### Data extracted from a collection
**********

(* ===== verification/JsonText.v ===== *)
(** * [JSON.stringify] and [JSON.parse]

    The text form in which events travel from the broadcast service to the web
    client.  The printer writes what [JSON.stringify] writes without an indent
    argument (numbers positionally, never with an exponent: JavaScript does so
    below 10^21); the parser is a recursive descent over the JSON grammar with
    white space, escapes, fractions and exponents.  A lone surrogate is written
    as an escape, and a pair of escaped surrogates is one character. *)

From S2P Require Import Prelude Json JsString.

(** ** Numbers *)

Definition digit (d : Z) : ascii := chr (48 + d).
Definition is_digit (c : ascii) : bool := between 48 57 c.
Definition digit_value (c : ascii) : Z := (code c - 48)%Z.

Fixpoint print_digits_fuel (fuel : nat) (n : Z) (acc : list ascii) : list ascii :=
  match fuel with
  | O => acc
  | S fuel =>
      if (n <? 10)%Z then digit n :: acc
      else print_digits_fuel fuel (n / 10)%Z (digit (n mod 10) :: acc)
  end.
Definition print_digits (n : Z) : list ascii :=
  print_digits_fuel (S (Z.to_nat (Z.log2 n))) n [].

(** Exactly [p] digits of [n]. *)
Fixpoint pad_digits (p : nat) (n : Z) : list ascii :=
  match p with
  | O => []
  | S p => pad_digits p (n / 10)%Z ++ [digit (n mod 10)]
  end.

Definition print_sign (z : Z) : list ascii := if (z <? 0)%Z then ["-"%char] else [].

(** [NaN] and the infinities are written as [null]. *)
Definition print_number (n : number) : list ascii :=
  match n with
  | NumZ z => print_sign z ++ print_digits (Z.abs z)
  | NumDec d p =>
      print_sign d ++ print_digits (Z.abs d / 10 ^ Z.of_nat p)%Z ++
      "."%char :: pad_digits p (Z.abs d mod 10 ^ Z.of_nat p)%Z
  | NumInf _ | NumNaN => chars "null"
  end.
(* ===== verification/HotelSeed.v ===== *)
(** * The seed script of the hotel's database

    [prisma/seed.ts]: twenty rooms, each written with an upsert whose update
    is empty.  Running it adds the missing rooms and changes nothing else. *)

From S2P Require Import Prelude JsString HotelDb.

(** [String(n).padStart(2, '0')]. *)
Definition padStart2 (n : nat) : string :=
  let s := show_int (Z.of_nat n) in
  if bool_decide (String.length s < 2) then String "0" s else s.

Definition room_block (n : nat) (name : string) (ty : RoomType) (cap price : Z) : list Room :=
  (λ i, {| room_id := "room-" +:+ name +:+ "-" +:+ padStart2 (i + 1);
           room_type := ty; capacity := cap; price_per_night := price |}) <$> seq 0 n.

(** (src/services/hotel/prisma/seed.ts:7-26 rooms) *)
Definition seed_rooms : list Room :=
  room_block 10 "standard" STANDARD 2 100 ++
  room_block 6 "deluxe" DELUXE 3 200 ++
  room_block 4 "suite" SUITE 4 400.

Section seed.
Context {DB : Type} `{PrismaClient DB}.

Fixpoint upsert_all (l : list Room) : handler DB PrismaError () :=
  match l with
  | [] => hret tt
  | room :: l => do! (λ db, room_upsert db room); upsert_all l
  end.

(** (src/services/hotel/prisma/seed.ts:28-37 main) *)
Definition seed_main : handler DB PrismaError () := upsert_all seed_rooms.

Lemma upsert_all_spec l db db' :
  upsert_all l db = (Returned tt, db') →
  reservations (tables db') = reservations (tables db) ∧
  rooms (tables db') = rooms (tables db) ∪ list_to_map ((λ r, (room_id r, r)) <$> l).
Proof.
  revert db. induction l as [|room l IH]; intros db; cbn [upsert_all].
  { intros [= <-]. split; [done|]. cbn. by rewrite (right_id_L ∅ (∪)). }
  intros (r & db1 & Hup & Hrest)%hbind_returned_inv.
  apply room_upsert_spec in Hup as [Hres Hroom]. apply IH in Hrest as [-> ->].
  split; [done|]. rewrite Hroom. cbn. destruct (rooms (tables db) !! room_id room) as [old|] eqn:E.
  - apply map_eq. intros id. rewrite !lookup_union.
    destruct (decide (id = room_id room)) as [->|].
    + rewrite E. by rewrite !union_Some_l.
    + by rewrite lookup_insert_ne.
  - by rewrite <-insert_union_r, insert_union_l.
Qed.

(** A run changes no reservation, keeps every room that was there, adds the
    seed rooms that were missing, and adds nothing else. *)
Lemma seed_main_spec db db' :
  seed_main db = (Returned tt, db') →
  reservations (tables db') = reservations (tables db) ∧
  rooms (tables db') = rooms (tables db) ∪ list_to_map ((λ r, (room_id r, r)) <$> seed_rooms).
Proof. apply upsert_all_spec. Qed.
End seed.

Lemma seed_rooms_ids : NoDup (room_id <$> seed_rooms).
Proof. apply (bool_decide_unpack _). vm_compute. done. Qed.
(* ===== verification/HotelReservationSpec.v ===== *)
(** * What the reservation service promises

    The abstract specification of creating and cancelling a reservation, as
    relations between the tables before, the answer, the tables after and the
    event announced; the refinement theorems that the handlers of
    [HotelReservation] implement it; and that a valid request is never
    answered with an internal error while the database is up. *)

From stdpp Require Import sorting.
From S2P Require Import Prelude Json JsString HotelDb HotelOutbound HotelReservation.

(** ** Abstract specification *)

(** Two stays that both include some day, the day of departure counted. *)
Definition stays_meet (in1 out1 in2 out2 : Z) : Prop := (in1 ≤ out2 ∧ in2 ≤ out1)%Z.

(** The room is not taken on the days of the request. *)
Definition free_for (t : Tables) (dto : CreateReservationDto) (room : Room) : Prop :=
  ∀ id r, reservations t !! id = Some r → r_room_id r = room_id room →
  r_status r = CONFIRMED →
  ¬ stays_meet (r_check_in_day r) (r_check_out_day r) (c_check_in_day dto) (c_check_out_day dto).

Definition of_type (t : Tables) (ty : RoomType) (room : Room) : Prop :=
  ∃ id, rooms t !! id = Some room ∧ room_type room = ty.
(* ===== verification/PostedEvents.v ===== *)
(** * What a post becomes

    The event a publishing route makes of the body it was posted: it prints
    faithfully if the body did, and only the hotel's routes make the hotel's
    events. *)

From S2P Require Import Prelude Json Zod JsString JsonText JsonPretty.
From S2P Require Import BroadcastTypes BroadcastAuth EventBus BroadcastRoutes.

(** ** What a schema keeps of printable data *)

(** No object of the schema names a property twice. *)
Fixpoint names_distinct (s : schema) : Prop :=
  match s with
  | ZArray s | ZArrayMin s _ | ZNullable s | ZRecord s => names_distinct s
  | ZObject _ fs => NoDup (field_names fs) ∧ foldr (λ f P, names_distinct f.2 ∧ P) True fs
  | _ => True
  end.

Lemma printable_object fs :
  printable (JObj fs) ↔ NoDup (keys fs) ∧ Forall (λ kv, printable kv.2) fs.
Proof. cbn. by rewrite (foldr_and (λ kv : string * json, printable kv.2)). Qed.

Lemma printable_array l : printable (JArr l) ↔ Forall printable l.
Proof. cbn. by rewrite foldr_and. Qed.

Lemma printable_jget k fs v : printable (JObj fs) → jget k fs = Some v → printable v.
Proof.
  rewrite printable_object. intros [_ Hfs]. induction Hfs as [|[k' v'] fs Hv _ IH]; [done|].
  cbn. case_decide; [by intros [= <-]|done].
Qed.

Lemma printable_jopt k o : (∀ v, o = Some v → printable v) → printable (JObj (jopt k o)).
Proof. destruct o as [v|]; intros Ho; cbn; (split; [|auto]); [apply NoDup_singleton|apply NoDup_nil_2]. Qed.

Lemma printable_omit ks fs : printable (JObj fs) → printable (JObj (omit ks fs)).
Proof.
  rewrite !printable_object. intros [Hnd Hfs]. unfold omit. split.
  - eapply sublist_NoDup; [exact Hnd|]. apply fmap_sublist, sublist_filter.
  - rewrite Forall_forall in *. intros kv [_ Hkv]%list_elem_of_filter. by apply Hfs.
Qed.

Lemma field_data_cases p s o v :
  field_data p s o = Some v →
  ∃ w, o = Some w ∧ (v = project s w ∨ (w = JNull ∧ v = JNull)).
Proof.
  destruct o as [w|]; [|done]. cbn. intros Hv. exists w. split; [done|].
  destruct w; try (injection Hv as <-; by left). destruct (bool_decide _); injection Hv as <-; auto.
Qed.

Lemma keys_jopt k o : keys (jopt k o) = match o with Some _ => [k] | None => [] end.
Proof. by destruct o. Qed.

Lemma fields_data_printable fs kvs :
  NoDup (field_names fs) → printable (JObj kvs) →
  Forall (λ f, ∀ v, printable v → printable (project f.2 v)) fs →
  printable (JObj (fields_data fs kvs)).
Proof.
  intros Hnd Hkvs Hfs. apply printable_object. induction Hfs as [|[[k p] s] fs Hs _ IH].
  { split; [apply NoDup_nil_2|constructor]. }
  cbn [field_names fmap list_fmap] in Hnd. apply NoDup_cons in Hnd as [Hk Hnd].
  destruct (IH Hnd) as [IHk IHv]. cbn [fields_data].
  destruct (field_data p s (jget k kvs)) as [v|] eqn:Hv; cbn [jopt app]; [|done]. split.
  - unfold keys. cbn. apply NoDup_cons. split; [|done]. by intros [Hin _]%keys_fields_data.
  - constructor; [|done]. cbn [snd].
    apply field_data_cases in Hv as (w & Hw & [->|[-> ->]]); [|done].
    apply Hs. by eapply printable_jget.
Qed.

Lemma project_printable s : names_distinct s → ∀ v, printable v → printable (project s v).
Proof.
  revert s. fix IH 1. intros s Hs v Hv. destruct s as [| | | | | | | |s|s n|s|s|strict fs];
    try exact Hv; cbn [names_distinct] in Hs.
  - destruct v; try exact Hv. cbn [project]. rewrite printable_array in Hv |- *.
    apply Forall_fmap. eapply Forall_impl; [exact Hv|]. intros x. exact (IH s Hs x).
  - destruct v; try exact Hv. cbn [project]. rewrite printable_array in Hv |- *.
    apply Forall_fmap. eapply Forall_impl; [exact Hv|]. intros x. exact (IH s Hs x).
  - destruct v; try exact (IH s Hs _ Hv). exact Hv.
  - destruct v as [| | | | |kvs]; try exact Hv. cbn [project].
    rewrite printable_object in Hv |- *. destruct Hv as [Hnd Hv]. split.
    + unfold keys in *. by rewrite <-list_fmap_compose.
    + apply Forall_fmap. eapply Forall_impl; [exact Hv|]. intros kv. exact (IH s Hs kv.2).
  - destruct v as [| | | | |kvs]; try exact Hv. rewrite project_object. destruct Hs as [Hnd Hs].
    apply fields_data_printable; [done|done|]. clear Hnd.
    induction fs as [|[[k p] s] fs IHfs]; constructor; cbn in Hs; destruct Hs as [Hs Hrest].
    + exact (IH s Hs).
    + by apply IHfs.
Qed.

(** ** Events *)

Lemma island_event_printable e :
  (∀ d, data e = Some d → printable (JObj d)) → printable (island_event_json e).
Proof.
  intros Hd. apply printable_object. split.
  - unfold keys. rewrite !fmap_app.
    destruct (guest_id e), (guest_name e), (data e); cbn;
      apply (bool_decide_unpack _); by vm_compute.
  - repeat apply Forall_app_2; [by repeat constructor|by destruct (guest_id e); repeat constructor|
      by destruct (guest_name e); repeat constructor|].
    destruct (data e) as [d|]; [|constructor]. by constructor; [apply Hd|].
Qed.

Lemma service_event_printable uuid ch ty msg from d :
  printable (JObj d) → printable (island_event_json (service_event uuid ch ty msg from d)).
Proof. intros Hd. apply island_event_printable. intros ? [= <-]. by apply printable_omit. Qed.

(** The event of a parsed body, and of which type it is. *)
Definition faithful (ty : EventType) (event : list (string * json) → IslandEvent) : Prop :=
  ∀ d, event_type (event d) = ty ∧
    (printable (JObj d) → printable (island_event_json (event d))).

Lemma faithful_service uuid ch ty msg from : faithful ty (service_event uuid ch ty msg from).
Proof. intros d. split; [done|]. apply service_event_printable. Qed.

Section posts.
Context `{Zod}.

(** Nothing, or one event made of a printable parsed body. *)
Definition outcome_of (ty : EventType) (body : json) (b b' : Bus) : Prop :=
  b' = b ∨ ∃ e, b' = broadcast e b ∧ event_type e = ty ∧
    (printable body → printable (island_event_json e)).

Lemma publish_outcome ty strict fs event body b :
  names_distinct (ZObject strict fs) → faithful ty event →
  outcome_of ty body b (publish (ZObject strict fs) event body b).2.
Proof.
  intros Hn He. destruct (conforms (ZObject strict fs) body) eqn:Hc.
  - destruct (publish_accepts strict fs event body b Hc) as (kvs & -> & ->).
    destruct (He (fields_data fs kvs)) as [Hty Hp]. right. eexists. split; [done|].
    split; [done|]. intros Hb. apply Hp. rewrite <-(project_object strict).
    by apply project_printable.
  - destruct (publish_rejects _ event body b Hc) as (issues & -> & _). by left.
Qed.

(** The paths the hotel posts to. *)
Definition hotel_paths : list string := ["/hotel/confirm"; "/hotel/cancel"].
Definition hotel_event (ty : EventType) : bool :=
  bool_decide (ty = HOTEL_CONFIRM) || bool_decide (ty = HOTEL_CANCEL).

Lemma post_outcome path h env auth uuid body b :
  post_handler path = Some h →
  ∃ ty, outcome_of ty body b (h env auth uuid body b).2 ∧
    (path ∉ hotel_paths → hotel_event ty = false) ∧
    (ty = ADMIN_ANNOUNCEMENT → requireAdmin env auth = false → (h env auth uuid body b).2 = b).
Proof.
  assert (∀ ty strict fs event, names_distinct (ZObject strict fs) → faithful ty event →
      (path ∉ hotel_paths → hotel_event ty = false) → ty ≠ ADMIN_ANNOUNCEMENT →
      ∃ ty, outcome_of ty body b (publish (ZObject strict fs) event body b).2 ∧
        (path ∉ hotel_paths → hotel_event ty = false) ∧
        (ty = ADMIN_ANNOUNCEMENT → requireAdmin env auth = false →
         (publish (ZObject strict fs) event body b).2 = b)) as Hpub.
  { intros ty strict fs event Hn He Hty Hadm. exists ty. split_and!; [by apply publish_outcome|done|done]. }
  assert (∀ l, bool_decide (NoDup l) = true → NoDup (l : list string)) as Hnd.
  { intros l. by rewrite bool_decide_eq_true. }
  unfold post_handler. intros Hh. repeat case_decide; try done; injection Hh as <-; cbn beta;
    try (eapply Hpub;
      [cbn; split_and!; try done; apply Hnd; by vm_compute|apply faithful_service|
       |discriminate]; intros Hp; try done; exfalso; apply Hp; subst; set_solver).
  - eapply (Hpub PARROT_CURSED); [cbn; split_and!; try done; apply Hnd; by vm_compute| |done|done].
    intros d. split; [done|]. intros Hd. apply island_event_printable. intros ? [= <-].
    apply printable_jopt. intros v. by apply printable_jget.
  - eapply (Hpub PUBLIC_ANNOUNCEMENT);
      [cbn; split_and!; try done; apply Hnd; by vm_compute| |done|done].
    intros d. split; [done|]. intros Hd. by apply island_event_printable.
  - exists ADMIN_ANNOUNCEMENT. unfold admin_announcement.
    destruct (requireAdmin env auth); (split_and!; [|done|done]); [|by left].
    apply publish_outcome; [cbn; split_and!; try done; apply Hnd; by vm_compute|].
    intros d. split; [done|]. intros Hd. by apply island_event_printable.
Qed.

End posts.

**********

### Work instructions
All lines from the top of the data through the line containing "Definition digit_value (c" need to be retyped exactly, and nothing more.

### Output of the task
(* ===== verification/JsonText.v ===== *)
(** * [JSON.stringify] and [JSON.parse]

    The text form in which events travel from the broadcast service to the web
    client.  The printer writes what [JSON.stringify] writes without an indent
    argument (numbers positionally, never with an exponent: JavaScript does so
    below 10^21); the parser is a recursive descent over the JSON grammar with
    white space, escapes, fractions and exponents.  A lone surrogate is written
    as an escape, and a pair of escaped surrogates is one character. *)

From S2P Require Import Prelude Json JsString.

(** ** Numbers *)

Definition digit (d : Z) : ascii := chr (48 + d).
Definition is_digit (c : ascii) : bool := between 48 57 c.
Definition digit_value (c : ascii) : Z := (code c - 48)%Z.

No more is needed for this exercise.